Soma-se a isso a uma arrogância em perceber os problemas que saltam aos olhos. Não, não estou falando que o PT deve fazer uma "autocrítica" para A Folha de SP, até porque autocrítica se faz internamente; além do fato de a intenção da mídia com relação a essa suposta autocrítica do PT é a de trazê-lo à direita, todos sabemos disso. Digo em relação à arrogância do PT ao realizar suas alianças, por exigir mais concessões da outra parte do que está habilitado (há sempre um superdimensionamento do seu poder, que ganha um descolamento da realidade ainda maior nesses últimos tempos). Ademais, o partido especializou-se em fazer a política clientelista com a sua base e se apega a um culto à personalidade do Lula que não o leva a lugar algum, além de levar para dentro dos sindicatos e movimentos sociais a política de "força" (acoxa-se os militantes opositores e despeja-se dinheiro nos grupos, pois há uma mentalidade que o dinheiro faz tudo).
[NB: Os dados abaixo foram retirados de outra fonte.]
(** * Scoped virtual file system and host tools of sequential-runner

    A shallow embedding of [src/taskcode/vfs.js] (class [TaskVFS]) and
    [src/taskcode/host-tools.js] (class [HostTools]), in the canonical
    (second, validated) version of each file, together with the properties
    the specification states about them.

    Conventions.
    - A JavaScript string is a [string] (a sequence of bytes); the text
      encoding of file contents is the identity on such strings.
    - A thrown [Error] is its message; [Throw msg] is a rejected promise or a
      raised exception, [Ok v] a normal return.
    - The Node built-ins the code calls ([path.join], [path.dirname],
      [fs.*]) are modelled after their documented POSIX behaviour in the
      modules [JS], [Path] and [Disk]; the file system is a finite map from
      canonical segment lists to nodes, without symbolic links, permissions
      or time stamps.  Platform error texts are shortened to their codes.
    - Diagnostic output ([_log]) has no effect on the state and is left
      out. *)

From Stdlib Require Import Ascii.
From stdpp Require Import gmap strings list fin_maps.

(** ** JavaScript strings *)

Module JS.

(** [s.startsWith(p)] *)
Fixpoint startsWith (s p : string) : bool :=
  match p, s with
  | EmptyString, _ => true
  | String _ _, EmptyString => false
  | String a p', String b s' =>
      if decide (a = b) then startsWith s' p' else false
  end.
Há, também, um claro desprezo pelas novas formas de comunicação como angariador de votos. 

O partido do Lula caminha-se a passos largos para ter o mesmo fim do PSB e do PTB: o de se tornar apenas mais um partido fisiológico, de composição, carcomido pelo tempo, que se usa de ligações sindicais e organizacionais para ter eleitorado cativo na classe trabalhadora. Ficou patente a hesitação de grande parte dos quadros petistas que evitaram polarizar com Bolsonaro ou com os tucanos, por uma esperança de conseguir ganhar votos da classe média.

No vácuo do PT, cresce em importância relativa e como uma futura opção, o PSOL. É um partido que tem o modo petista de fazer política em seu DNA, mas que conta com uma militância mais jovem e arejada, que pode fazer a diferença nos anos seguintes. Porém, a ausência de centralismo democrático e a presença de quadros de direita dentro dele podem fazer com que todo o discurso supostamente radical seja abandonado em prol do "capitalismo humanista" que prega a pequena-burguesia, um perigo que ficou muito claro na candidatura Boulos, quando este fez alianças com partidos fisiológicos na reta final e buscou moderar o tom e se livrar da pecha de "radical". O sucesso do PSOL dependerá da sua não aproximação com a mentalidade da conciliação de classes e de sua política sindical, em sentido amplo (por sucesso aqui, entenda-se ter um papel relevante para a classe trabalhadora). Certamente, em termos proporcionais, foi o partido de esquerda que mais cresceu nessas eleições e ainda saiu com um possível líder de massas para 2022, Guilherme Boulos. A tendência do partido aponta, porém, para a moderação no médio prazo.

Por fim, o PDT e o PSB, partidos supostamente de esquerda, bebem na desinformação e no antipetismo de setores ligados à classe trabalhadora que não se renderam ao fascismo aberto de Jair Bolsonaro e das pentecostais. Seu crescimento é circunstancial e certamente haverá pouca consolidação que torne esses partidos relevantes para 2022 (o único objetivo dessas agremiações), uma vez que fazer a política de base não é o forte desses "paladinos" do trabalhismo.